‘Koronavirüsün gölgesinde ortaya karışık sorular’ meselesi (5)
Fotoğraf: DHA
Kirvem,
Yüceler yücesi ulu Tanrımız gökyüzündeki “nohut oda bakla sofa” dairesinde otururken, o anda belki de elinde yapacak önemli bir işi, uğraşacağı bir meşgalesi veya halletmesi gereken herhangi bir “mesele” olmadığı için, ani bir kararla daha önceki börtü böceklere hiç mi hiç benzemeyen, endamı farklı yepyeni bir mahluk yaratıp, ardından da sicil defterine “insan” kaydını düşüp, hemen akabinde de cennete gönderdiğini sağır sultan bile duyduğuna göre, o zaman bu bapta mesele mafiş!
Mesele mafiş, bu cenahta problem olmadığına göre; işin, daha da doğrusu “hikaye”nin geride kalan faslının hangi enlem veya hangi boylamlar doğrultusunda geliştiğini, hangi ufuklara yöneldiğini kendince araştırmak isteyen meraklı zevatı kendi halinde bırakıp, beri yandan asıl konumuza dönelim...
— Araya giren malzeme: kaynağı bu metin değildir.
(** Typing: from the first [c] letters of a word to the whole word and the
    pause that follows. *)
Lemma typing (i : Z) (current : list string) (k : nat) :
  at_index ws i = Some current ->
  forall (c : nat) shown,
    (c + k)%nat = List.length current ->
    run ws (S k) {| wordIndex := i; charIndex := Z.of_nat c; deleting := false;
                    textContent := shown |}
    = Some (held ws i, 62 * Z.of_nat k + 2400) /\
    shows ws (S k) {| wordIndex := i; charIndex := Z.of_nat c; deleting := false;
                      textContent := shown |}
    = map (fun n => firstn n current) (seq c (S k)).
Proof.
  intros Hcur. induction k as [|k IH]; intros c shown Hk.
  - cbn [run shows]. unfold step. cbn [wordIndex charIndex deleting].
    rewrite Hcur. cbn [negb andb].
    destruct (Z.ltb_spec (Z.of_nat c) (Z.of_nat (List.length current))); [lia|].
    destruct (Z.leb_spec (Z.of_nat (List.length current)) (Z.of_nat c)); [|lia].
    cbn [textContent map seq].
    rewrite slice0_prefix, Nat2Z.id by lia.
    replace c with (List.length current) by lia.
    rewrite firstn_all. unfold held, word_length, word. rewrite Hcur.
    split; reflexivity.
  - destruct (IH (S c) (slice0 current (Z.of_nat c))) as (Er & Es); [lia|].
    replace (Z.of_nat (S c)) with (Z.of_nat c + 1) in Er, Es by lia.
    remember (S k) as k1.
    cbn [run shows]. unfold step. cbn [wordIndex charIndex deleting].
    rewrite Hcur. cbn [negb andb].
    destruct (Z.ltb_spec (Z.of_nat c) (Z.of_nat (List.length current))); [|lia].
    rewrite Er, Es. cbn [textContent].
    rewrite slice0_prefix, Nat2Z.id by lia.
    split; [do 2 f_equal; lia|].
    subst k1. reflexivity.
Qed.

(** Erasing: from the first [k] letters of a word down to the empty text,
    and the turn to the next word. *)
Lemma erasing (i : Z) (current : list string) (k : nat) :
  at_index ws i = Some current ->
  (k <= List.length current)%nat ->
  forall shown,
    run ws (S k) {| wordIndex := i; charIndex := Z.of_nat k; deleting := true;
                    textContent := shown |}
    = Some ({| wordIndex := next ws i; charIndex := 0; deleting := false;
               textContent := [] |},
            36 * Z.of_nat k + 360) /\
    shows ws (S k) {| wordIndex := i; charIndex := Z.of_nat k; deleting := true;
                      textContent := shown |}
    = map (fun n => firstn n current) (rev (seq 0 (S k))).
Proof.
  intros Hcur. induction k as [|k IH]; intros Hk shown.
  - cbn [run shows]. unfold step. cbn [wordIndex charIndex deleting].
    rewrite Hcur. change (Z.of_nat 0) with 0.
    cbn [negb andb Z.ltb Z.compare textContent].
    rewrite slice0_prefix by lia. split; reflexivity.
  - destruct (IH ltac:(lia) (slice0 current (Z.of_nat (S k)))) as (Er & Es).
    rewrite seq_S, rev_app_distr. cbn [rev app map Nat.add].
    remember (S k) as k1.
    cbn [run shows]. unfold step. cbn [wordIndex charIndex deleting].
    rewrite Hcur. cbn [negb andb].
    destruct (Z.ltb_spec 0 (Z.of_nat k1)); [|lia].
    replace (Z.of_nat k1 - 1) with (Z.of_nat k) by lia.
    rewrite Er, Es. cbn [textContent].
    rewrite slice0_prefix, Nat2Z.id by lia.
    split; [do 2 f_equal; lia | reflexivity].
Qed.

(** From a word held to the next word held. *)
Lemma next_word (i : Z) :
  0 <= i < Z.of_nat (List.length ws) ->
  run ws (lap ws i) (held ws i) = Some (held ws (next ws i), lap_delay ws i) /\
  shows ws (lap ws i) (held ws i) = lap_texts ws i.
Proof.
  intros Hi. unfold lap, lap_delay, lap_texts, prefixes_down, prefixes_up.
  set (j := next ws i).
  destruct (at_index_defined ws i Hi) as (cur & Hcur).
  destruct (at_index_defined ws j) as (nxt & Hnxt).
  { apply Z.rem_bound_pos; lia. }
  unfold held at 1 3. unfold word_length, word. rewrite Hcur, Hnxt.
  set (a := List.length cur). set (b := List.length nxt).
  replace (Z.to_nat (Z.of_nat a + Z.of_nat b + 2)) with (S a + S b)%nat by lia.
  destruct (erasing i cur a Hcur (Nat.le_refl a) cur) as (Er & Es).
  destruct (typing j nxt b Hnxt 0%nat [] eq_refl) as (Tr & Ts).
  fold j in Er. change (Z.of_nat 0) with 0 in Tr, Ts.
  rewrite run_app, shows_app, Er, Es, Tr, Ts.
  split; [do 2 f_equal; lia | reflexivity].
Qed.

(** The first step shows the first word, whole. *)
Lemma first_word (shown : list string) (t0 : State) :
  start ws shown = Some t0 ->
  run ws 1 t0 = Some (held ws 0, 2400) /\ shows ws 1 t0 = [word ws 0].
Proof.
  unfold start. destruct (at_index ws 0) as [first|] eqn:Hfirst; [|discriminate].
  intros H; injection H as <-.
  destruct (typing 0 first 0 Hfirst (List.length first) shown) as (Tr & Ts);
    [lia|].
  rewrite Tr, Ts. cbn [map seq]. rewrite firstn_all.
  unfold word. rewrite Hfirst. split; reflexivity.
Qed.

Lemma turn_next (k : nat) :
  (0 < List.length ws)%nat -> next ws (turn ws k) = turn ws (S k).
Proof.
  intros Hlen. unfold next, turn.
  set (n := Z.of_nat (List.length ws)).
  rewrite Z.rem_mod_nonneg.
  - rewrite Z.add_mod_idemp_l by lia. f_equal. lia.
  - pose proof (Z.mod_pos_bound (Z.of_nat k) n). lia.
  - lia.
Qed.

(** The run from the start to the [k]-th word held. *)
Lemma to_word (shown : list string) (t0 : State) (k : nat) :
  start ws shown = Some t0 ->
  run ws (steps_to ws k) t0 = Some (held ws (turn ws k), delay_to ws k) /\
  shows ws (steps_to ws k) t0 = texts_to ws k.
Proof.
  intros Hstart.
  assert (Hlen : (0 < List.length ws)%nat).
  { unfold start in Hstart.
    destruct (at_index ws 0) as [first|] eqn:Hfirst; [|discriminate].
    pose proof (at_index_bounds ws 0 first Hfirst). lia. }
  induction k as [|k (Er & Es)].
  - cbn [steps_to delay_to texts_to]. unfold turn.
    rewrite Z.mod_0_l by lia. exact (first_word shown t0 Hstart).
  - cbn [steps_to delay_to texts_to].
    destruct (next_word (turn ws k)) as (Nr & Ns).
    { unfold turn. apply Z.mod_pos_bound. lia. }
    rewrite (turn_next k Hlen) in Nr.
    rewrite run_app, shows_app, Er, Es, Nr, Ns. split; reflexivity.
Qed.

End TypewriterFacts.

Lemma start_in_range (ws : list (list string)) (shown : list string)
    (t0 : Typewriter.State) :
  Typewriter.start ws shown = Some t0 -> Typewriter.in_range ws t0.
Proof.
  unfold Typewriter.start.
  destruct (Typewriter.at_index ws 0) as [first|] eqn:E; [|discriminate].
  intros H; injection H as <-. exists first. simpl. split; [exact E | lia].
Qed.

(** X12. Started as the page starts it, over any list of words with a
    first word, the typewriter never throws: after any number of steps the
    word index still names a word of the list and the character index is a
    position of that word, and the next step shows the first [charIndex]
    letters of that word. *)
Theorem typewriter_stays_in_range
    (ws : list (list string)) (shown : list string) (t0 : Typewriter.State)
    (n : nat) :
  Typewriter.start ws shown = Some t0 ->
  exists t d,
    Typewriter.run ws n t0 = Some (t, d) /\
    Typewriter.in_range ws t /\
    exists t' d' current,
      Typewriter.step ws t = Some (t', d') /\
      Typewriter.at_index ws (Typewriter.wordIndex t) = Some current /\
      Typewriter.textContent t'
      = firstn (Z.to_nat (Typewriter.charIndex t)) current.
Proof.
  intros Hstart.
  destruct (run_in_range ws n t0 (start_in_range ws shown t0 Hstart))
    as (t & d & E & Hr).
  exists t, d. split; [exact E|]. split; [exact Hr|].
  destruct (step_in_range ws t Hr) as (t' & d' & current & Es & Hc & Ht & _).
  now exists t', d', current.
Qed.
Kirvem, malum olduğu üzere “iki kapılı han” denen bu aleme selamünaleyküm deyip ayak basan bilumum canlıların “kader”leri mucibinde yaşayıp, sonrasında da dünya denen bu diyarları terk edip gidenlerin çetelesini bugüne kadar harfiyen tutmak mümkün olmasa da, yine de hiç bir canlının bu tarafları sonsuza dek mesken tutması için henüz gökyüzünden de ferman buyurulmadığı için geldiğimiz gibi ister istemez “alın yazı”mızın hükmüne uyup terki diyar ediyoruz, edeceğiz...
Yani?
Yani her şey ayan beyan ortada ama, adres meçhul...
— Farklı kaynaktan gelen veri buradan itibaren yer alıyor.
(** * LocalVideoTrack: lifetime and attachment protocol

    A shallow embedding of
    [libs/Microsoft.MixedReality.WebRTC.Native/src/local_video_track.cpp].

    The adapter object is a record of its four data members.  Its methods are
    programs of a small state-and-abort monad over a machine made of the
    object's members, the engine-side enable flag of every track, and the
    sequence of calls made on the collaborators (track, engine peer
    connection, owning peer connection) in the order they were made. *)

From Stdlib Require Import List PeanoNat Bool.
Import ListNotations.

Set Implicit Arguments.

(** ** References

    A C++ pointer (raw or [rtc::scoped_refptr]) is an [option] of the address
    it holds: [None] is [nullptr]. *)

Definition TrackRef := nat.    (* webrtc::VideoTrackInterface object *)
Definition SenderRef := nat.   (* webrtc::RtpSenderInterface object *)
Definition OwnerRef := nat.    (* PeerConnection object, the owner *)
Definition PeerRef := nat.     (* webrtc::PeerConnectionInterface object *)
Definition SinkRef := nat.     (* address of the adapter, [this] *)
Definition mrsLocalVideoTrackInteropHandle := option nat.   (* void* *)

(** Modelled from the spec: [rtc::VideoSinkWants] is declared by the engine;
    the configuration "carries at minimum a rotation already applied flag",
    the only member the source names. *)
Record VideoSinkWants := { rotation_applied : bool }.

(** [rtc::VideoSinkWants sink_settings{}]: value initialisation. *)
Definition VideoSinkWants_init : VideoSinkWants :=
  {| rotation_applied := false |}.

Definition set_rotation_applied (b : bool) (_ : VideoSinkWants) : VideoSinkWants :=
  {| rotation_applied := b |}.

(** ** The adapter's data members *)

Record LocalVideoTrack := {
  owner_ : option OwnerRef;
  track_ : option TrackRef;
  sender_ : option SenderRef;
  interop_handle_ : mrsLocalVideoTrackInteropHandle
}.

Definition with_owner (o : option OwnerRef) (a : LocalVideoTrack) :=
  {| owner_ := o; track_ := track_ a; sender_ := sender_ a;
     interop_handle_ := interop_handle_ a |}.

Definition with_sender (s : option SenderRef) (a : LocalVideoTrack) :=
  {| owner_ := owner_ a; track_ := track_ a; sender_ := s;
     interop_handle_ := interop_handle_ a |}.

(** ** Calls on collaborators

    Every call the adapter makes on a collaborator is recorded, except the
    const query [enabled()] of the track, which only reads the engine's
    enable flag. *)

Inductive Call :=
| TrackAddOrUpdateSink (t : TrackRef) (sink : SinkRef) (wants : VideoSinkWants)
| TrackRemoveSink (t : TrackRef) (sink : SinkRef)
| TrackSetEnabled (t : TrackRef) (enabled : bool)
| PeerRemoveTrack (peer : PeerRef) (sender : SenderRef)
| OwnerRemoveLocalVideoTrack (owner : OwnerRef) (video_track : SinkRef).

Definition is_PeerRemoveTrack (c : Call) : bool :=
  match c with PeerRemoveTrack _ _ => true | _ => false end.

Definition is_OwnerRemoveLocalVideoTrack (c : Call) : bool :=
  match c with OwnerRemoveLocalVideoTrack _ _ => true | _ => false end.

Definition is_TrackAddOrUpdateSink (c : Call) : bool :=
  match c with TrackAddOrUpdateSink _ _ _ => true | _ => false end.

Definition is_TrackRemoveSink (c : Call) : bool :=
  match c with TrackRemoveSink _ _ => true | _ => false end.

Definition count (p : Call -> bool) (l : list Call) : nat :=
  length (filter p l).

(** ** The machine *)

(** Modelled from the spec: the engine's track is not part of the repository;
    its contract is an enable state read by [enabled()] and written by
    [set_enabled(bool)].  [enabled_flag] is that state, per track. *)
Definition EnabledFlags := TrackRef -> bool.

Definition set_flag (t : TrackRef) (b : bool) (f : EnabledFlags) : EnabledFlags :=
  fun t' => if Nat.eqb t' t then b else f t'.

Record World := {
  enabled_flag : EnabledFlags;
  trace : list Call
}.

Record Machine := {
  self : LocalVideoTrack;
  world : World
}.

Inductive Outcome (A : Type) :=
| Done (a : A) (m : Machine)     (* the call returned [a] *)
| Fatal (m : Machine)            (* an RTC_CHECK failed: the process aborted *)
| Undefined.                     (* a null pointer was dereferenced *)

Arguments Fatal {A} m.
Arguments Undefined {A}.

Definition M (A : Type) := Machine -> Outcome A.

Definition ret {A} (a : A) : M A := fun m => Done a m.

Definition bind {A B} (c : M A) (k : A -> M B) : M B :=
  fun m =>
    match c m with
    | Done a m' => k a m'
    | Fatal m' => Fatal m'
    | Undefined => Undefined
    end.

Declare Scope prog_scope.
Delimit Scope prog_scope with prog.
Notation "x <- c ;; k" := (bind c (fun x => k))
  (at level 61, c at next level, right associativity) : prog_scope.
Notation "c ;; k" := (bind c (fun _ => k))
  (at level 61, right associativity) : prog_scope.
Open Scope prog_scope.

(** [RTC_CHECK(c)]: fatal, in every build configuration, when [c] is false. *)
Definition RTC_CHECK (c : bool) : M unit :=
  fun m => if c then Done tt m else Fatal m.

(** [p->...]: the pointee of a pointer. *)
Definition deref {A} (p : option A) : M A :=
  fun m => match p with Some x => Done x m | None => Undefined end.

Definition is_set {A} (p : option A) : bool :=
  match p with Some _ => true | None => false end.

Definition get {A} (field : LocalVideoTrack -> A) : M A :=
  fun m => Done (field (self m)) m.

Definition modify (f : LocalVideoTrack -> LocalVideoTrack) : M unit :=
  fun m => Done tt {| self := f (self m); world := world m |}.

Definition log (c : Call) (w : World) : World :=
  {| enabled_flag := enabled_flag w; trace := trace w ++ [c] |}.

Definition call (c : Call) : M unit :=
  fun m => Done tt {| self := self m; world := log c (world m) |}.

(** *** webrtc::VideoTrackInterface *)

Definition AddOrUpdateSink (t : TrackRef) (sink : SinkRef) (wants : VideoSinkWants)
  : M unit :=
  call (TrackAddOrUpdateSink t sink wants).

Definition RemoveSink (t : TrackRef) (sink : SinkRef) : M unit :=
  call (TrackRemoveSink t sink).

Definition enabled (t : TrackRef) : M bool :=
  fun m => Done (enabled_flag (world m) t) m.

Definition set_enabled (t : TrackRef) (b : bool) : M unit :=
  fun m =>
    Done tt {| self := self m;
               world := {| enabled_flag := set_flag t b (enabled_flag (world m));
                           trace := trace (world m) ++ [TrackSetEnabled t b] |} |}.

(** *** webrtc::PeerConnectionInterface *)

Definition RemoveTrack (peer : PeerRef) (sender : SenderRef) : M unit :=
  call (PeerRemoveTrack peer sender).

(** *** PeerConnection, the owner

    [PeerConnection::RemoveLocalVideoTrack] is defined in another translation
    unit.  It receives the adapter by reference, so it may change the
    adapter's members; it may change the engine's state; and it makes calls
    of its own; it is taken to return.  An implementation is any function of
    this type. *)
Class PeerConnection := {
  RemoveLocalVideoTrack_impl :
    OwnerRef -> SinkRef -> LocalVideoTrack -> EnabledFlags ->
    list Call * LocalVideoTrack * EnabledFlags
}.

Definition RemoveLocalVideoTrack `{PeerConnection}
  (owner : OwnerRef) (video_track : SinkRef) : M unit :=
  fun m =>
    let '(calls, a, fl) :=
      RemoveLocalVideoTrack_impl owner video_track (self m)
        (enabled_flag (world m)) in
    Done tt
      {| self := a;
         world :=
           {| enabled_flag := fl;
              trace := trace (world m)
                       ++ OwnerRemoveLocalVideoTrack owner video_track :: calls |} |}.

(** Modelled from the spec: the owner's contract, "remove-local-video-track
    (adapter) ... must clear the Adapter's back-reference to itself". *)
Definition contract_PeerConnection : PeerConnection :=
  {| RemoveLocalVideoTrack_impl :=
       fun _ _ a fl => ([], with_owner None a, fl) |}.

(** An owner that breaks the contract: it leaves the adapter as it is. *)
Definition idle_PeerConnection : PeerConnection :=
  {| RemoveLocalVideoTrack_impl := fun _ _ a fl => ([], a, fl) |}.

(** ** The adapter's member functions *)

(** [LocalVideoTrack::LocalVideoTrack(owner, track, sender, interop_handle)].
    [owner] is received by reference ([PeerConnection&]): it always denotes
    an object, and the member initialiser stores its address in [owner_]. *)
Definition LocalVideoTrack_ctor (this : SinkRef)
  (owner : OwnerRef) (track : option TrackRef)
  (sender : option SenderRef) (interop_handle : mrsLocalVideoTrackInteropHandle)
  (w : World) : Outcome unit :=
  (o <- get owner_ ;;
   RTC_CHECK (is_set o) ;;
   let sink_settings := VideoSinkWants_init in
   let sink_settings := set_rotation_applied true sink_settings in
   p <- get track_ ;;
   t <- deref p ;;
   AddOrUpdateSink t this sink_settings)
    {| self := {| owner_ := Some owner; track_ := track; sender_ := sender;
                  interop_handle_ := interop_handle |};
       world := w |}.

(** [LocalVideoTrack::~LocalVideoTrack()] *)
Definition LocalVideoTrack_dtor `{PeerConnection} (this : SinkRef) : M unit :=
  p <- get track_ ;;
  t <- deref p ;;
  RemoveSink t this ;;
  o <- get owner_ ;;
  match o with
  | Some owner => RemoveLocalVideoTrack owner this
  | None => ret tt
  end ;;
  o' <- get owner_ ;;
  RTC_CHECK (negb (is_set o')).

(** [bool LocalVideoTrack::IsEnabled() const] *)
Definition IsEnabled (this : SinkRef) : M bool :=
  p <- get track_ ;;
  t <- deref p ;;
  enabled t.

(** [void LocalVideoTrack::SetEnabled(bool enabled) const] *)
Definition SetEnabled (this : SinkRef) (b : bool) : M unit :=
  p <- get track_ ;;
  t <- deref p ;;
  set_enabled t b.

(** [void LocalVideoTrack::RemoveFromPeerConnection(PeerConnectionInterface& peer)] *)
Definition RemoveFromPeerConnection (this : SinkRef) (peer : PeerRef) : M unit :=
  s <- get sender_ ;;
  match s with
  | Some sender =>
      RemoveTrack peer sender ;;
      modify (with_sender None) ;;
      modify (with_owner None)
  | None => ret tt
  end.

(** ** Clients: sequences of calls on a live adapter *)

Inductive Op :=
| DoIsEnabled
| DoSetEnabled (b : bool)
| DoRemoveFromPeerConnection (peer : PeerRef).

Definition exec (this : SinkRef) (op : Op) : M unit :=
  match op with
  | DoIsEnabled => IsEnabled this ;; ret tt
  | DoSetEnabled b => SetEnabled this b
  | DoRemoveFromPeerConnection peer => RemoveFromPeerConnection this peer
  end.

Fixpoint exec_all (this : SinkRef) (ops : list Op) : M unit :=
  match ops with
  | [] => ret tt
  | op :: ops' => exec this op ;; exec_all this ops'
  end.

(** ** Observations *)

Definition final {A} (o : Outcome A) : option Machine :=
  match o with
  | Done _ m => Some m
  | Fatal m => Some m
  | Undefined => None
  end.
Neyse...Öyle ya da böyle yine de geçip giden atalarımızın ardından günümüzde bilmem kaç milyarı sollayan “insan” kimliğimizle bu alemde yaşayıp, hatta kendi aramızdaki şu ya da bu nedenlerle sürdürdüğümüz kavgalarımıza rağmen, yine de elhamdülillah dünya çapında nüfusumuz dal budak sarıp “maşallah” kulvarında gittiğine göre, demek ki yaradanın sevgili kullarıyız evelallah!
Nitekim bilimsel adıyla “Portulaca oleracea”, yani “semizotu” veya ülkemizin çeşitli yörelerinde; semizebe, semizlik, pırpar, pirpirim, sovukluk gibi farklı adlarla tanınan, en önemli yanı da “arsız“, çabuk yayılma özelliği yüzünden minicik siyah tohumları nedeniyle ha babam de babam çoğalan bu bitkiyle belki de nesiller boyu gelen tuhaf bir benzerliğimizin yanı sıra, keza belki de bir tür akrabalığımız da var mı, kim bilir?..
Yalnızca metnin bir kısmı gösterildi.